The nerves have given way to relief. Fifield estimated it would lease about 10 units a week at Alta’s 420-unit west tower, which opened March 1. Instead, Alta is averaging more than 20 and the west tower is already 50% leased, Mr. Fifield says.

“The supply is getting absorbed substantially faster than I expected,” he says.

One key measure of demand is rising at its fastest pace of the past 10 years. The number of occupied downtown apartments rose by 2,190 units from first-quarter 2009 to first-quarter 2010, the biggest annual gain of the last decade, according to Appraisal Research.

By contrast, the number of occupied apartments fell in the last recession by more than 1,400 units.

Granted, developers are offering good deals to attract tenants, in many cases as much as two months of free rent. As a result, developers are collecting lower net rents than they projected when they broke ground, before the jobless rate soared.

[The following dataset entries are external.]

(** [Backends] lists exactly the normal backends, each once, in
    ascending order; [AllBackends] all of them. *)
Theorem backends_listed s n :
  (n ∈ Backends s <-> exists pz, sc_backends s !! n = Some pz /\ be_Role (pz_conf pz) = NormalBackend) /\
  (n ∈ AllBackends s <-> is_Some (sc_backends s !! n)) /\
  NoDup (Backends s) /\ Sorted str_le (Backends s).
Proof.
  unfold Backends, AllBackends. split_and!.
  - rewrite sort_strings_perm, list_elem_of_fmap. split.
    + intros ([n' pz] & -> & Hin). apply list_elem_of_filter in Hin as [Hr Hin%elem_of_go_range].
      exists pz. split; [done|]. by apply Z.eqb_eq.
    + intros (pz & Hp & Hr). exists (n, pz). split; [done|]. apply list_elem_of_filter.
      split; [by apply Z.eqb_eq|]. by apply elem_of_go_range.
  - rewrite sort_strings_perm, list_elem_of_fmap. split.
    + intros ([n' pz] & -> & Hin%elem_of_go_range). by exists pz.
    + intros [pz Hp]. exists (n, pz). by rewrite elem_of_go_range.
  - rewrite sort_strings_perm. apply NoDup_fmap_2_strong.
    + intros [n1 p1] [n2 p2] [_ H1%elem_of_go_range]%list_elem_of_filter
        [_ H2%elem_of_go_range]%list_elem_of_filter En. cbn in En. by simplify_eq.
    + eapply NoDup_filter, NoDup_fmap_1, NoDup_fst_go_range.
  - apply Sorted_merge_sort. intros x y. unfold str_le. apply String.leb_total.
Qed.

End Facts.

(** ** Witnesses *)

Definition sc0 : Scatter := mkScatter ∅ NewTxnManager None (mkWorld ∅ 0 ∅ 0 [] []).
Definition conf1 : BackendConfig := mkBackendConfig "b1" "h1:3306" "" "u" "p" "" "utf8" 8 NormalBackend.
Definition conf2 : BackendConfig := mkBackendConfig "b2" "h2:3306" "h3:3306" "u" "p" "" "utf8" 8 AttachBackend.
Definition sc2 : Scatter := (@Add go_range_list conf2 (@Add go_range_list conf1 sc0).2).2.

Lemma sc2_reach : @screach go_range_list sc2.
Proof.
  unfold sc2. eapply (@screach_step _ (@Add go_range_list conf1 sc0).2 (SAdd conf2));
    [|exact (surjective_pairing _)].
  eapply (@screach_step _ sc0 (SAdd conf1)); [|exact (surjective_pairing _)]. apply screach_init.
Qed.

Lemma backends_unique_witness :
  exists pz1 pz2, sc_backends sc2 !! "b1" = Some pz1 /\ sc_backends sc2 !! "b2" = Some pz2 /\
    be_Name (pz_conf pz1) = "b1".
Proof.
  eexists _, _. split; [vm_compute; reflexivity|]. split; [vm_compute; reflexivity|].
  eapply (@backends_unique go_range_list sc2 "b1" _ "b2" _ sc2_reach); vm_compute; reflexivity.
Defined.

Lemma flush_load_backends_witness :
  exists s2, @Scatter_LoadConfig go_range_list (@FlushConfig go_range_list sc2).2 = (Ok tt, s2) /\
    pz_conf <$> sc_backends s2 = pz_conf <$> sc_backends sc2.
Proof.
  apply (@flush_load_backends go_range_list sc2 (@FlushConfig go_range_list sc2).2 sc2_reach);
    vm_compute; reflexivity.
Defined.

And while downtown Class A net rents are rising again, they have fallen more in the current recession than they did in the last one. Net rents declined 13% from their peak in the third-quarter 2007 to their low of $2.08 a square foot in fourth-quarter 2009, according to Appraisal Research. They fell 12.4% in the prior recession.

Still, given how strong demand is, Mr. DeVries expects net rents to rise about 4% this year and occupancy to hit 95%.

“Once those jobs do start coming back, it will be fascinating to see what happens with rents,” he says.

If there is one spot where oversupply is a concern, it’s in the South Loop, where new construction and competition from condo rentals is depressing rents.

“There’s been a bit of divide in the market,” Mr. DeVries says.

But optimism is returning, with some developers already laying the groundwork for the new round of construction.

They are looking forward to 2012, when the economy is stronger and the market has had time to absorb the supply from the current development wave. After completing 2,234 units this year, downtown developers will finish none in 2011.

“There’s a lot of people talking now and trying to work up numbers for a new rental building,” Mr. DeVries says.